▶ [TASK DETAILS]: The only acceptable reply is the number of lines in the material below that hold "destruct".

▶ [EXERCISE MATERIAL]:
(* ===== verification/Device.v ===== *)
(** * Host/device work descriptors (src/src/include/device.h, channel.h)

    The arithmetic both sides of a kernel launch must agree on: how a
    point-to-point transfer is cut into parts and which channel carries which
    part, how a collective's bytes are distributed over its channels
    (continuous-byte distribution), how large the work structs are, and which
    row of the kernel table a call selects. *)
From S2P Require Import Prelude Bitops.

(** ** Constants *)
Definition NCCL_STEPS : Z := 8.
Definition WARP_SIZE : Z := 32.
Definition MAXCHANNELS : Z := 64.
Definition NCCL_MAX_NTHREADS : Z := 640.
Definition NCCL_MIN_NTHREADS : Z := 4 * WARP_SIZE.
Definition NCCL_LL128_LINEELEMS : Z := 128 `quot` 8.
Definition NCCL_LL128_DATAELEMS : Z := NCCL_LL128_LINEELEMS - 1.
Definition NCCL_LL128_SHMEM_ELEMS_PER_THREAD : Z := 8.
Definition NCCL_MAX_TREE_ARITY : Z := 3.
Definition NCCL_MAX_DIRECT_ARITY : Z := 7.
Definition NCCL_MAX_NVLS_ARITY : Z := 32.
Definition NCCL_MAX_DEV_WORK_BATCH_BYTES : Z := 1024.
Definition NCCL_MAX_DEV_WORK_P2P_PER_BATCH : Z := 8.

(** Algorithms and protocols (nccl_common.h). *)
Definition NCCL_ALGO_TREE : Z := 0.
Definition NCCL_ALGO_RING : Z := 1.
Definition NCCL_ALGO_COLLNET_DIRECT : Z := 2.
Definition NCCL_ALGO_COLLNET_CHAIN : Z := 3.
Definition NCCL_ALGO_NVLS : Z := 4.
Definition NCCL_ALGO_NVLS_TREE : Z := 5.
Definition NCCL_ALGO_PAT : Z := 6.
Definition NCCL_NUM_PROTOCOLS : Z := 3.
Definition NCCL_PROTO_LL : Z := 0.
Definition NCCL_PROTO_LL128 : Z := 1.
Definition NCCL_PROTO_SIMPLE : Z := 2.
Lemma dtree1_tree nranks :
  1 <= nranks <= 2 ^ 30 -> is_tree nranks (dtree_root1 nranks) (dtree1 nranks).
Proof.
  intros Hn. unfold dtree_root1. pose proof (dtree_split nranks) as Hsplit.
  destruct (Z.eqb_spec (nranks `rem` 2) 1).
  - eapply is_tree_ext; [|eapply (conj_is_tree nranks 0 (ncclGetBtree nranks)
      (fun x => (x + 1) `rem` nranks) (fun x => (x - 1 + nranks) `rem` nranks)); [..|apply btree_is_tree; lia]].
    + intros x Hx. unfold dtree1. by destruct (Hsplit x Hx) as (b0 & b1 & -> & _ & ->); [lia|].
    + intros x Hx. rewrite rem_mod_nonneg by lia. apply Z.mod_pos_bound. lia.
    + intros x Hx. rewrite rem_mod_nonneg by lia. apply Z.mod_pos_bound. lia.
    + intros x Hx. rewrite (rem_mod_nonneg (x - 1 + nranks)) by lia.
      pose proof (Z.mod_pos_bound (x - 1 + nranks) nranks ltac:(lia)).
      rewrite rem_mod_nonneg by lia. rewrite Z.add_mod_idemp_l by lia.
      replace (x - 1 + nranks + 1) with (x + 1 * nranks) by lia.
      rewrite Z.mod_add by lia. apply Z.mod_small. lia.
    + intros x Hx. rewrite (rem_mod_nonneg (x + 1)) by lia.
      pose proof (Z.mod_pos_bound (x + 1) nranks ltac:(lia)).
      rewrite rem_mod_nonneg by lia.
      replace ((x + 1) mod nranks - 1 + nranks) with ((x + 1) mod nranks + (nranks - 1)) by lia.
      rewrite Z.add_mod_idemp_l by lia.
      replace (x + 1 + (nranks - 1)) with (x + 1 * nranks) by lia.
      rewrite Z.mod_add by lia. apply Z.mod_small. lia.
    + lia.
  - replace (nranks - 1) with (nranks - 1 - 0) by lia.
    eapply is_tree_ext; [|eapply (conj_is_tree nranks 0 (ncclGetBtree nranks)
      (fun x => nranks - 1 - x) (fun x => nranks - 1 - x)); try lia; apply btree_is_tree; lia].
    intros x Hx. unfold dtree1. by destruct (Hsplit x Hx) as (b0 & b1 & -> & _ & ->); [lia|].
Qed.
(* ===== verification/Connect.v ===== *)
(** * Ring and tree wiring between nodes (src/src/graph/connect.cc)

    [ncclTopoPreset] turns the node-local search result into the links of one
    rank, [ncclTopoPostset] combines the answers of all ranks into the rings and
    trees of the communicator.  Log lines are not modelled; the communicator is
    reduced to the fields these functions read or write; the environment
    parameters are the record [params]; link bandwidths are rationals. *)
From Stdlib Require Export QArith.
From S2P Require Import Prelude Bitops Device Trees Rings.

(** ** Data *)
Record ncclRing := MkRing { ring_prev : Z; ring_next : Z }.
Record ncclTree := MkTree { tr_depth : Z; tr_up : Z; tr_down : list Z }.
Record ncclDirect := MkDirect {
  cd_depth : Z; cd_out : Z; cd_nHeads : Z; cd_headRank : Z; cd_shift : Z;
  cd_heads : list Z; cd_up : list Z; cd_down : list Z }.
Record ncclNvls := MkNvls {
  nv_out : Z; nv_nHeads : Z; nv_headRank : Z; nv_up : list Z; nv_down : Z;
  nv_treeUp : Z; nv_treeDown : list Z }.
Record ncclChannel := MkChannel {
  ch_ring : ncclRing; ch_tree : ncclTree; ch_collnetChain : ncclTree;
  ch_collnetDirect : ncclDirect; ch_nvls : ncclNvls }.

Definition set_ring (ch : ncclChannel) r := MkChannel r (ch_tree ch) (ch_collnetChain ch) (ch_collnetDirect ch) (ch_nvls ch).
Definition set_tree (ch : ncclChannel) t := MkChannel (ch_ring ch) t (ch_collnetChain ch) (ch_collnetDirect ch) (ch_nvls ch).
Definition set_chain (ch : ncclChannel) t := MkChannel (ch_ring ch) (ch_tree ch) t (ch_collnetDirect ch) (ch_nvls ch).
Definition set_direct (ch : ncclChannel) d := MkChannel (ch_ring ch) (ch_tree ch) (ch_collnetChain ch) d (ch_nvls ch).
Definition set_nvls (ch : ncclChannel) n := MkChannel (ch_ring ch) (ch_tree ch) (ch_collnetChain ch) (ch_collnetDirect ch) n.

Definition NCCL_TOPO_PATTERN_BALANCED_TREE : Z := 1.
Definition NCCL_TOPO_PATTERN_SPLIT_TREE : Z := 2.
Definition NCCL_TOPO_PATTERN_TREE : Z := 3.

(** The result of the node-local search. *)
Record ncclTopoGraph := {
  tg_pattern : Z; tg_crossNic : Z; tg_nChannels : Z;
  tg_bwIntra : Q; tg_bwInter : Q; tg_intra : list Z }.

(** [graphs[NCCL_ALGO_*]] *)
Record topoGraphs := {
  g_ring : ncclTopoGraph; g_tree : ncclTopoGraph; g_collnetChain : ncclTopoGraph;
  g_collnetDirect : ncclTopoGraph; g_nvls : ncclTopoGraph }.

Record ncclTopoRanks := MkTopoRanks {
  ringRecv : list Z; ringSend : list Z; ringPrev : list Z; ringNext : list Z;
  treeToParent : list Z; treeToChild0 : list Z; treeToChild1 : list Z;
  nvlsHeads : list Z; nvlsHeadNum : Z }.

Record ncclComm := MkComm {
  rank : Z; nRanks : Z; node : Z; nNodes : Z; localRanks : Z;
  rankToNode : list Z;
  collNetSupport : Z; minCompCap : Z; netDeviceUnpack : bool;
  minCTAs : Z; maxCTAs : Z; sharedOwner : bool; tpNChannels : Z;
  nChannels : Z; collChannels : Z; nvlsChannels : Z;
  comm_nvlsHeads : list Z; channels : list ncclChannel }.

==

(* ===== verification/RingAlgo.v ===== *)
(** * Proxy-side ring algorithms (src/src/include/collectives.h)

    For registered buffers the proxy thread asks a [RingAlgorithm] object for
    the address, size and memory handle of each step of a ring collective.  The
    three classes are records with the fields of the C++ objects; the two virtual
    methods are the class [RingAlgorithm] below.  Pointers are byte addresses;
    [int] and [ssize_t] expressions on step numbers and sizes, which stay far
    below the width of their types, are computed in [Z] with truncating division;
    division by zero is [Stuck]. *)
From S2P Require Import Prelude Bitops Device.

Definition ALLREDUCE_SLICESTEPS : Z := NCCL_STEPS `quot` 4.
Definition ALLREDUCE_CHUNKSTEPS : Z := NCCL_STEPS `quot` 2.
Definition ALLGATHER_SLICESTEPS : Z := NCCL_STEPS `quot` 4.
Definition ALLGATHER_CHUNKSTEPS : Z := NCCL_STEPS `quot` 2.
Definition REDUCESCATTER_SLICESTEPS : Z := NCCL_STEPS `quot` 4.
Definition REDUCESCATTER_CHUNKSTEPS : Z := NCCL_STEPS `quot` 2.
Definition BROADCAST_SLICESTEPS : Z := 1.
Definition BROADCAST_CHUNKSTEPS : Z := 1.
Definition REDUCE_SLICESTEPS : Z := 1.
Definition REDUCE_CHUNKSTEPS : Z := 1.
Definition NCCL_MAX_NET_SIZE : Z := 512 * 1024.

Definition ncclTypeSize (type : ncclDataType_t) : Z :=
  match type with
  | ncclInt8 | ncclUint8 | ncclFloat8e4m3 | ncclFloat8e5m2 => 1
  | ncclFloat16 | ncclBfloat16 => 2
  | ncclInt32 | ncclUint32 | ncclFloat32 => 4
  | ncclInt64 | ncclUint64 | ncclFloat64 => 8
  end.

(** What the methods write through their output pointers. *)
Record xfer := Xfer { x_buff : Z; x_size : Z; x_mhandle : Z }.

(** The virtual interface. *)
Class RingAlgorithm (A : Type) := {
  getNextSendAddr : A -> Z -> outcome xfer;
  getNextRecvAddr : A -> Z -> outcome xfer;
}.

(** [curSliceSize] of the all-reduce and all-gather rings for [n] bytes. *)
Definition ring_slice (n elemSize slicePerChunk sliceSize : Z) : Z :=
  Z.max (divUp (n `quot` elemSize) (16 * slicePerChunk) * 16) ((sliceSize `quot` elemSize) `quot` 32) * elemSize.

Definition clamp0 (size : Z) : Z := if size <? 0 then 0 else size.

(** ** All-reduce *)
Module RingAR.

▶ [RESPONSE AREA]: 3